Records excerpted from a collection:
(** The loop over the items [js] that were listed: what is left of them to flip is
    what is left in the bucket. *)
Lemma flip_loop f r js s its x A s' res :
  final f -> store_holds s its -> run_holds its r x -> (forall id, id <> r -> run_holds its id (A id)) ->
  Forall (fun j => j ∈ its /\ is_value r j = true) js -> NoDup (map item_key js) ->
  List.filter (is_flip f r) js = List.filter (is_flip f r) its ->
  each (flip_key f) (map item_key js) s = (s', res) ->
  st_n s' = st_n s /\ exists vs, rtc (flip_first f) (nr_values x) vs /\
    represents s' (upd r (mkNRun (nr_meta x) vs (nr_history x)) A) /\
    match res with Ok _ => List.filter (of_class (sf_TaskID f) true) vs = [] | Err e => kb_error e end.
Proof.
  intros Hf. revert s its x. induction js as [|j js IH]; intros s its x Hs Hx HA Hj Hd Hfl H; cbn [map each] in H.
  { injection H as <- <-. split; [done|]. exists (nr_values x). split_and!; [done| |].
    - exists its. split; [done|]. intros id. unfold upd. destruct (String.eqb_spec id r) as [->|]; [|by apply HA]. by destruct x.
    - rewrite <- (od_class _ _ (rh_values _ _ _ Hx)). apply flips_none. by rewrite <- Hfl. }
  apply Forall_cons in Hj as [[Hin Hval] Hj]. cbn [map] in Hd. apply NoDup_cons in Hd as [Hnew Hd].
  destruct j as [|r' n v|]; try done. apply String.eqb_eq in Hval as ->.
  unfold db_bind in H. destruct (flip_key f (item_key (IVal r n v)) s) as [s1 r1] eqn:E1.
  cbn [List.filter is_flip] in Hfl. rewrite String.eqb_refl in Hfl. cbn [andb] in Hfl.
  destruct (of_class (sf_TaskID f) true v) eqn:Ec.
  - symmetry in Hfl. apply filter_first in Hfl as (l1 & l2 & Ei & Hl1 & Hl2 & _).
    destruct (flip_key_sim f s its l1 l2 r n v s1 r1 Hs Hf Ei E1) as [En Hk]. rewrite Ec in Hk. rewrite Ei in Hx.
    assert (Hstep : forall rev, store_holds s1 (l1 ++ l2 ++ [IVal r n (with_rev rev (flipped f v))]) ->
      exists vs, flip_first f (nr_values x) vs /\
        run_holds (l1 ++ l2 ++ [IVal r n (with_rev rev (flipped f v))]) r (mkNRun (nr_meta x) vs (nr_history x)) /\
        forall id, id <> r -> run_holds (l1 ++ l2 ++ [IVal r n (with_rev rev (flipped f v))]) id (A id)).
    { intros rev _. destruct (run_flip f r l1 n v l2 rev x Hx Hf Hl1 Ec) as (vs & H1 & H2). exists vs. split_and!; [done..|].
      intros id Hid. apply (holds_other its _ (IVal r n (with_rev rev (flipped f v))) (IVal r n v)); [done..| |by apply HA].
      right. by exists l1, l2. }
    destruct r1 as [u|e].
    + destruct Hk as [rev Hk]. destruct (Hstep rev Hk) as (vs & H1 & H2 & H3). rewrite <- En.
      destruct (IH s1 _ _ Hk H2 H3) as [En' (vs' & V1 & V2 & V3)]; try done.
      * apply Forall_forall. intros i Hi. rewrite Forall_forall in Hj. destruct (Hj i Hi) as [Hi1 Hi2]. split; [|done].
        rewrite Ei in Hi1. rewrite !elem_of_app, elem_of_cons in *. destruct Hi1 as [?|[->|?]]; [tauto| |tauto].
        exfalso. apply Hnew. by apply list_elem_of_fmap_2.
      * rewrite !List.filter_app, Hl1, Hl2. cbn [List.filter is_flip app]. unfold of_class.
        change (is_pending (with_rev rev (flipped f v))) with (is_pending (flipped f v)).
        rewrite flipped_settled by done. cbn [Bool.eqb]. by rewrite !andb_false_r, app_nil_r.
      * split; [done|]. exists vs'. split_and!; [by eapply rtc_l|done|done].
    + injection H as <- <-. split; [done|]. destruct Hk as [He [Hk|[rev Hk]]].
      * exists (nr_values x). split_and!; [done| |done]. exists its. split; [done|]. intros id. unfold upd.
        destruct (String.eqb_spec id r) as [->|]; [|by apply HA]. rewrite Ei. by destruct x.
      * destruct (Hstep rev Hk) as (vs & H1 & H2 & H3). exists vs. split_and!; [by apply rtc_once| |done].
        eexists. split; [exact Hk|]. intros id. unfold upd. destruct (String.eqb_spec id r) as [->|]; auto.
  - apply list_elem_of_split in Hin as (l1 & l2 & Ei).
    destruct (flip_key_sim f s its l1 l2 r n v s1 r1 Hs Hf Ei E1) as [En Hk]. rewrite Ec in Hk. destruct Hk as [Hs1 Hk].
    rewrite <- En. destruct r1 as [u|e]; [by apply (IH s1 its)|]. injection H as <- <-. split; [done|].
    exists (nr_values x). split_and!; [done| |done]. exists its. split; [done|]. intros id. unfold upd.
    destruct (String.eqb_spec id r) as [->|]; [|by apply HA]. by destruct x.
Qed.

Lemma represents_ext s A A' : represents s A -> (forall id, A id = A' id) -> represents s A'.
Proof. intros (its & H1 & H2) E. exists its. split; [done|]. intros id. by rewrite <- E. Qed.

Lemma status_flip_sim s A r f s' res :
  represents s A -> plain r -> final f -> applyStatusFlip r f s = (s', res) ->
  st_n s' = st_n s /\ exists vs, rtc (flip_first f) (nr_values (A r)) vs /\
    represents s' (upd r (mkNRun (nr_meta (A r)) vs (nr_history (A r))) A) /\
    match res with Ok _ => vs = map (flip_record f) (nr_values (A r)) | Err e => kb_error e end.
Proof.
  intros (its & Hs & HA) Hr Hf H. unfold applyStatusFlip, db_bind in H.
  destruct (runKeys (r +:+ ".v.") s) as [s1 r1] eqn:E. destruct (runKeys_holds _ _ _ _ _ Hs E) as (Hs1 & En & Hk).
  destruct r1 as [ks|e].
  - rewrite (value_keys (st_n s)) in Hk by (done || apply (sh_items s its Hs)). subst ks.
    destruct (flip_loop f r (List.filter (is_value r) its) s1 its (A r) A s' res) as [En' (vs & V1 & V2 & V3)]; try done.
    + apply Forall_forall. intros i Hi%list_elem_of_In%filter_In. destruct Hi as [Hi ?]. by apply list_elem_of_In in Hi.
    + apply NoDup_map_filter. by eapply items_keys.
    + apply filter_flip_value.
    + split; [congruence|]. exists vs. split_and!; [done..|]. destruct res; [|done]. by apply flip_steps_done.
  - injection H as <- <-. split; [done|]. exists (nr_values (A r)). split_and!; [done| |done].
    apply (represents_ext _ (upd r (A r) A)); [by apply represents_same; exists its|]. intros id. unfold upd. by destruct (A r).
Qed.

**Work to be completed**:
Among the lines above, please find those with "each" and copy them.

**Task output**:
  each (flip_key f) (map item_key js) s = (s', res) ->
  intros Hf. revert s its x. induction js as [|j js IH]; intros s its x Hs Hx HA Hj Hd Hfl H; cbn [map each] in H.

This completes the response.